The task ::
Exact reproduction required: the lines below from the line with "(* ===== verification/Locks.v ===== *)" to the line with "match lock_wait_ms with", both ends included, and no others.
[Opening Available data section]
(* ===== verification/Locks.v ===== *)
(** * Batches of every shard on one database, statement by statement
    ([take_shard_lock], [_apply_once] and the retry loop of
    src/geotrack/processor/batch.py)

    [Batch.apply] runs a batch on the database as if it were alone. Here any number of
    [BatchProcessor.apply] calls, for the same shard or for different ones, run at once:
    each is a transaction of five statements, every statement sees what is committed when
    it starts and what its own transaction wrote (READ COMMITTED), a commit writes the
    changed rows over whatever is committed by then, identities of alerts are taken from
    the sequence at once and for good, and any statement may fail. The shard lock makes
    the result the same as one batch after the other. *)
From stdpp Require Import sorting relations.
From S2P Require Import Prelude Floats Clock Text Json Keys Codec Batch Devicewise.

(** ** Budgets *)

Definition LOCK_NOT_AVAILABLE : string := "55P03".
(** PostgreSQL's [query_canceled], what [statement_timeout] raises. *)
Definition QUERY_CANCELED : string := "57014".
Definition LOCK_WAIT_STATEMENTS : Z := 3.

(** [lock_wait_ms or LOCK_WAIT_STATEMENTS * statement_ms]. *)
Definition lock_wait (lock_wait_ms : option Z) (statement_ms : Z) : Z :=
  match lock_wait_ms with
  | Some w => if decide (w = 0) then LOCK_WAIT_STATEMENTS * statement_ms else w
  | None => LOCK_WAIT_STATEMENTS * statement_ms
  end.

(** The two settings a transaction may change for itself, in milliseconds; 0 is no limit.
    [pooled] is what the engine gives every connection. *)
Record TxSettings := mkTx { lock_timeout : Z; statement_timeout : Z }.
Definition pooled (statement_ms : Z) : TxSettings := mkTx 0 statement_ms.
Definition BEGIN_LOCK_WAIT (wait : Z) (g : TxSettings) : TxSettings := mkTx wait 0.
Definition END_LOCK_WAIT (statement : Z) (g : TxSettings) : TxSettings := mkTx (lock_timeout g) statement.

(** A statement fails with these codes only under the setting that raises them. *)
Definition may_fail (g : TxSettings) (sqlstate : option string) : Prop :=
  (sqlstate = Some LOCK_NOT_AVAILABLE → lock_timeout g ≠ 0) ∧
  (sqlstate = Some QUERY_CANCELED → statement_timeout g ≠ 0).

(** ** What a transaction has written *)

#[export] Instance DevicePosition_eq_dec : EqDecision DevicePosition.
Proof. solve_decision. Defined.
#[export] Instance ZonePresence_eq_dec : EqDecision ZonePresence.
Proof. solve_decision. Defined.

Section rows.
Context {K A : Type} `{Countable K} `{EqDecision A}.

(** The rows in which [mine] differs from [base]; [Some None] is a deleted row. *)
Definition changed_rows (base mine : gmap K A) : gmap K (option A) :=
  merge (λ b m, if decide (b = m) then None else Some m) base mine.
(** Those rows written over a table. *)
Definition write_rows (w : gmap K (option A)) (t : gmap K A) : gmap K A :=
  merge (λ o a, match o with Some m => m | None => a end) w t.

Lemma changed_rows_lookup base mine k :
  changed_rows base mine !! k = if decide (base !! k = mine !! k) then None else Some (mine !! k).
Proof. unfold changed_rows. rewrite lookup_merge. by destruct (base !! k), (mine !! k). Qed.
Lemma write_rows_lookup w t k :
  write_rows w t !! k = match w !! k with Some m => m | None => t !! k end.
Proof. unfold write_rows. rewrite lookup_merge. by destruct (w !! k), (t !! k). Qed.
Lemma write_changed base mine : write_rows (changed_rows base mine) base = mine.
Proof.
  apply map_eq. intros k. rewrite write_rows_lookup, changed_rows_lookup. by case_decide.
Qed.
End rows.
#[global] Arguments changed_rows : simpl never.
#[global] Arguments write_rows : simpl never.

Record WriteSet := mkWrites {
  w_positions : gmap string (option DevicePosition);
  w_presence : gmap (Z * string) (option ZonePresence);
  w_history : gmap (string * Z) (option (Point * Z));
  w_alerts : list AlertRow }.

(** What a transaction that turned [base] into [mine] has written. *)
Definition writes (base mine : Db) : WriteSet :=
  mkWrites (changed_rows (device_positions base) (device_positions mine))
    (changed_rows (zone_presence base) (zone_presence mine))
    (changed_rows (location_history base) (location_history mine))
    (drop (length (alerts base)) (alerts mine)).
[Closing Available data section]
[Opening Available data section]
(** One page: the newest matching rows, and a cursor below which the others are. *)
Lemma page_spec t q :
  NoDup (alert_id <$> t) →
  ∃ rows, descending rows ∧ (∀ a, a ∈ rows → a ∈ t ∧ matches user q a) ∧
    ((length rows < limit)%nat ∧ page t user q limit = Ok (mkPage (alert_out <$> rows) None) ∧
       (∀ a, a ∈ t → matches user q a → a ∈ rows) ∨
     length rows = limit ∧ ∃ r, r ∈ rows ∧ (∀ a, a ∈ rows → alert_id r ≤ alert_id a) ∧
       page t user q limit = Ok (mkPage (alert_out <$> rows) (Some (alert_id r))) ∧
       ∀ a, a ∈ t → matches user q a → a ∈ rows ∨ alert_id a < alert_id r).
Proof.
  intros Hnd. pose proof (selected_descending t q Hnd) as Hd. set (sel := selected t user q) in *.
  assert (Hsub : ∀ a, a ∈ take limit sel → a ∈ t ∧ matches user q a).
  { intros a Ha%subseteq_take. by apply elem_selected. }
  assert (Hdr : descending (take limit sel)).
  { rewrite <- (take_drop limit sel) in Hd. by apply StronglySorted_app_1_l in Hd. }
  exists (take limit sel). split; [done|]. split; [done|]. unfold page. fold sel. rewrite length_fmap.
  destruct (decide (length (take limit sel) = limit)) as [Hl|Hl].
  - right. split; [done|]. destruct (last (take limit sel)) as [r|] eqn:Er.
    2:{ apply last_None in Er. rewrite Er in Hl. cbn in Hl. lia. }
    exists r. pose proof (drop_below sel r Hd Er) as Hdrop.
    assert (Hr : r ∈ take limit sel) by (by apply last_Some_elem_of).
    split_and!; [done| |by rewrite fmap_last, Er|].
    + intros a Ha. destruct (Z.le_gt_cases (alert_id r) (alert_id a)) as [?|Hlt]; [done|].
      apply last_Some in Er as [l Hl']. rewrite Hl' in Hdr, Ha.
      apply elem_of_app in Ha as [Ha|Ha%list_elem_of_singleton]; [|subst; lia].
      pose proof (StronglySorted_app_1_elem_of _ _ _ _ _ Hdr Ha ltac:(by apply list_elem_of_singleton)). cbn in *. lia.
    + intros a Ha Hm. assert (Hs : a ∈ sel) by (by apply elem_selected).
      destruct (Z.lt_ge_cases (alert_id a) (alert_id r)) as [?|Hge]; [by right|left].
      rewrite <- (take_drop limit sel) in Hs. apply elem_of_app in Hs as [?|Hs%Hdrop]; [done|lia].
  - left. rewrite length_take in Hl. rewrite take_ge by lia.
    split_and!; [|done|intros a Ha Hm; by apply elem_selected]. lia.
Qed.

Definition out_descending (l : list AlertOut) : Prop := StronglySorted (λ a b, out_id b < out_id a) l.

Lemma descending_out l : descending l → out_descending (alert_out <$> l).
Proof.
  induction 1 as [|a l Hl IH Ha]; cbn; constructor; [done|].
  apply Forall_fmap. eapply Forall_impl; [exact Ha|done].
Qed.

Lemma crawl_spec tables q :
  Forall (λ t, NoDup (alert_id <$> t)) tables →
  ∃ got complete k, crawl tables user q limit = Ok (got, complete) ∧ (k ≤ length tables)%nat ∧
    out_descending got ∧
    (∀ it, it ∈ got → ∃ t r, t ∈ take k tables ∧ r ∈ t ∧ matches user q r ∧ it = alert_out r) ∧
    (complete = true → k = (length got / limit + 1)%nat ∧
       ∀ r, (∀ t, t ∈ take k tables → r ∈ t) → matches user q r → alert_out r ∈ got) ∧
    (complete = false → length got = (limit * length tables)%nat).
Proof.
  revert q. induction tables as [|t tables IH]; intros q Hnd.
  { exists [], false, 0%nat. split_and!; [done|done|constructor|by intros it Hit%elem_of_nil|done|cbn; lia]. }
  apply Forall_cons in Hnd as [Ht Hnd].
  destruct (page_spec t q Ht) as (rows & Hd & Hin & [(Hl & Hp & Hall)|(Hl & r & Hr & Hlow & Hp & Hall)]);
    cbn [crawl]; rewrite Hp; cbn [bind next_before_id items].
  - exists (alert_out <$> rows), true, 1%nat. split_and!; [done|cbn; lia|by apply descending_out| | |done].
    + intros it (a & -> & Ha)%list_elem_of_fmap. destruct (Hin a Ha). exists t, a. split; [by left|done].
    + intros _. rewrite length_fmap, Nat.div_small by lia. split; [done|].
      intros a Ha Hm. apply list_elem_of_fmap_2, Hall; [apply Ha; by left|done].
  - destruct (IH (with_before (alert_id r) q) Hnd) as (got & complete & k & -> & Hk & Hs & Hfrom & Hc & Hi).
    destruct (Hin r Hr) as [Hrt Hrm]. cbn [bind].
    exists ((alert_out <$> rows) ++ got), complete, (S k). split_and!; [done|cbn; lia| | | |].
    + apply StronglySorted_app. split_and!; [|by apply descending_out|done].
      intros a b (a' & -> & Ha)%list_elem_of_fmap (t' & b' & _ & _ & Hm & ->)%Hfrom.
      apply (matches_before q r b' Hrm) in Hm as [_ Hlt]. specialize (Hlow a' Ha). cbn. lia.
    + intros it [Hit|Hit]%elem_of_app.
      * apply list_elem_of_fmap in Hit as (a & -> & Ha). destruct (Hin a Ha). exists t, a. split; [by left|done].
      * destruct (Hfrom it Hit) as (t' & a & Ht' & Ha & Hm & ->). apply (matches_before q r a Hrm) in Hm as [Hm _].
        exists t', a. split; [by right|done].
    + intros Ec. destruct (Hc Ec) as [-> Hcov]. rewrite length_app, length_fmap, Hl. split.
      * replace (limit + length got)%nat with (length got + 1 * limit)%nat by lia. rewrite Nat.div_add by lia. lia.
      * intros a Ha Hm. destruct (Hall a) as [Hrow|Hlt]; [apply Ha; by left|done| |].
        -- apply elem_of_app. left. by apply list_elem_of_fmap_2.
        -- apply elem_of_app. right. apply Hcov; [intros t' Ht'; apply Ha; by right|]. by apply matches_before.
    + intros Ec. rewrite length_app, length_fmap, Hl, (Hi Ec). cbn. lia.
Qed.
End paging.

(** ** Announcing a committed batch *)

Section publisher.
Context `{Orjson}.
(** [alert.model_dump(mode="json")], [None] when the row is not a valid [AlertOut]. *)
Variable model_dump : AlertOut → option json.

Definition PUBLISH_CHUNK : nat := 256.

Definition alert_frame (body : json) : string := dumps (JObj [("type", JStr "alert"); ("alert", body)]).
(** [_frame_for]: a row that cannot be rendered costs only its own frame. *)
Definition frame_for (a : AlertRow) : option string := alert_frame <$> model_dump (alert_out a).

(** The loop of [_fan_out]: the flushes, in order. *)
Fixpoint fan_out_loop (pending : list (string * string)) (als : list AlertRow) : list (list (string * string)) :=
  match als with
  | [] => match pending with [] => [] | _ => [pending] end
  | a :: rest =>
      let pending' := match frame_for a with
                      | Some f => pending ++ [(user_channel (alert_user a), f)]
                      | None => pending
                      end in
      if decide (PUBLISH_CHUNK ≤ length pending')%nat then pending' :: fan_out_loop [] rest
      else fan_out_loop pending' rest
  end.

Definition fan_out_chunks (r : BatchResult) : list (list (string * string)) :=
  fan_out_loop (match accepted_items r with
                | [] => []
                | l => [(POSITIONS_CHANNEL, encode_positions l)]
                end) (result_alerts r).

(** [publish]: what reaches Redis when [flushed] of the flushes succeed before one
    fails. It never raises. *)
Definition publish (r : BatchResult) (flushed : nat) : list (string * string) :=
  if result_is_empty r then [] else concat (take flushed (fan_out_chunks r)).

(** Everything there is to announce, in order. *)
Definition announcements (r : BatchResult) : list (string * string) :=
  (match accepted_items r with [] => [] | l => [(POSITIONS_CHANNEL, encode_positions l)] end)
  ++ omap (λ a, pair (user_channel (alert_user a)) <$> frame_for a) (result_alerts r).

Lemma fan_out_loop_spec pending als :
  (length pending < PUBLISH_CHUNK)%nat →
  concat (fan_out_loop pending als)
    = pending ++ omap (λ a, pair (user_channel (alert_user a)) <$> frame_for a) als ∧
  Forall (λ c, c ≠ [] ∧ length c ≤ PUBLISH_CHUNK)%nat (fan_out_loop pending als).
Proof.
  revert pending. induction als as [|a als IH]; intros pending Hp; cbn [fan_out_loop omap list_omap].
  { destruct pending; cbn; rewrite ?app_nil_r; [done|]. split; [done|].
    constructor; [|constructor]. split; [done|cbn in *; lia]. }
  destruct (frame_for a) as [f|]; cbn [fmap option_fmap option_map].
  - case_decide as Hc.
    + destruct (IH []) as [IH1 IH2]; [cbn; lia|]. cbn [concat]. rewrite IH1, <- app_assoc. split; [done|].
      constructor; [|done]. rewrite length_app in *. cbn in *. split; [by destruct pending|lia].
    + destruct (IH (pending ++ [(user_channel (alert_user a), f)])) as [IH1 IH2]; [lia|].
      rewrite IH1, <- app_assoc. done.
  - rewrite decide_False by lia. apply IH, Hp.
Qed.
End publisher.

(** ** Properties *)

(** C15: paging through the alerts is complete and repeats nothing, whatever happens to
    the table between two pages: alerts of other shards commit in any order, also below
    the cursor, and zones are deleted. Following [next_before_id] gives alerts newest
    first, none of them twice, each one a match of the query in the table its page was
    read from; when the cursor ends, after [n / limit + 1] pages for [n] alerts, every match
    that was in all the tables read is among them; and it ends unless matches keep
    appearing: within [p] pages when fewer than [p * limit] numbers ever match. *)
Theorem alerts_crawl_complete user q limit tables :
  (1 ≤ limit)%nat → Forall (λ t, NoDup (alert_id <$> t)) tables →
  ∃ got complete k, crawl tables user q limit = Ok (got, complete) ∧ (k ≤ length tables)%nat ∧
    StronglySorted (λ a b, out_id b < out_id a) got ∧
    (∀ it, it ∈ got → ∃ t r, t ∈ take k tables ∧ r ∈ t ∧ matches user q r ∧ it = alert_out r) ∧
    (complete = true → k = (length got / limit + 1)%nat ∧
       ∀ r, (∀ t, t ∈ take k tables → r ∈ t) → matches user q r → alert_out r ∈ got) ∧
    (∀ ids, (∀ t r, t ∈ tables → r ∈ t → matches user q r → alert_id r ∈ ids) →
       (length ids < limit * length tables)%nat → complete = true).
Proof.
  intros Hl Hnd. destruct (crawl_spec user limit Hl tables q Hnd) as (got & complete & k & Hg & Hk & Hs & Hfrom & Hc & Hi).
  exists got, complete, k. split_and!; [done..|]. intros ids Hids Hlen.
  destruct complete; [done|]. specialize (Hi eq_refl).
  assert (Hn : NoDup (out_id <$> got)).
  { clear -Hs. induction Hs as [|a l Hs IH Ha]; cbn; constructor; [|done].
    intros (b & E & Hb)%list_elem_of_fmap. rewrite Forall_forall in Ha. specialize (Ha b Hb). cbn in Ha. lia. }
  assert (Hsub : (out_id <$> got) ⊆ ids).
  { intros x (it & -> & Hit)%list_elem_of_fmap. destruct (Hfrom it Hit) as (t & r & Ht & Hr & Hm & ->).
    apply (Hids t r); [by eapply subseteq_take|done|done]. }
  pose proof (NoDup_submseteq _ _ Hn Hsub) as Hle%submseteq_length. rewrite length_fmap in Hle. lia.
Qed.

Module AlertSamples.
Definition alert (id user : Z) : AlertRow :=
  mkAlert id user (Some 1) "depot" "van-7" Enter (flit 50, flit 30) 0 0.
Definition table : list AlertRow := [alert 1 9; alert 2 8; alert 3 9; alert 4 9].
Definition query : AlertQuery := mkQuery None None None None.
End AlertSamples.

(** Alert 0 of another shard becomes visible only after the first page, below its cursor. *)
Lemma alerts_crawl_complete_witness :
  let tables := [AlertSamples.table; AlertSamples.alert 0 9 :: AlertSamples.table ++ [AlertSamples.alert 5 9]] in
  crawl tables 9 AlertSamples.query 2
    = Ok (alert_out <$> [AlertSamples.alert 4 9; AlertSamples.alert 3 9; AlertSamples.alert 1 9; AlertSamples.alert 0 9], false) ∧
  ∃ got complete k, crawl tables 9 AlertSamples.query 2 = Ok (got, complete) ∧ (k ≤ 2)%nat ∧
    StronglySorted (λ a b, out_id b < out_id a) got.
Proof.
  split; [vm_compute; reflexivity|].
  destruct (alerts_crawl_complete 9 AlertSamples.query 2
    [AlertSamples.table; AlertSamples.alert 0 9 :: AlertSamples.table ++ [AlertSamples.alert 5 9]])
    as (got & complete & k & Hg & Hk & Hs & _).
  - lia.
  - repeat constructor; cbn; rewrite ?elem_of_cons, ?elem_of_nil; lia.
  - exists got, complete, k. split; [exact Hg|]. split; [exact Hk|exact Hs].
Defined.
[Closing Available data section]
Answer to the problem ::
(* ===== verification/Locks.v ===== *)
(** * Batches of every shard on one database, statement by statement
    ([take_shard_lock], [_apply_once] and the retry loop of
    src/geotrack/processor/batch.py)

    [Batch.apply] runs a batch on the database as if it were alone. Here any number of
    [BatchProcessor.apply] calls, for the same shard or for different ones, run at once:
    each is a transaction of five statements, every statement sees what is committed when
    it starts and what its own transaction wrote (READ COMMITTED), a commit writes the
    changed rows over whatever is committed by then, identities of alerts are taken from
    the sequence at once and for good, and any statement may fail. The shard lock makes
    the result the same as one batch after the other. *)
From stdpp Require Import sorting relations.
From S2P Require Import Prelude Floats Clock Text Json Keys Codec Batch Devicewise.

(** ** Budgets *)

Definition LOCK_NOT_AVAILABLE : string := "55P03".
(** PostgreSQL's [query_canceled], what [statement_timeout] raises. *)
Definition QUERY_CANCELED : string := "57014".
Definition LOCK_WAIT_STATEMENTS : Z := 3.

(** [lock_wait_ms or LOCK_WAIT_STATEMENTS * statement_ms]. *)
Definition lock_wait (lock_wait_ms : option Z) (statement_ms : Z) : Z :=
  match lock_wait_ms with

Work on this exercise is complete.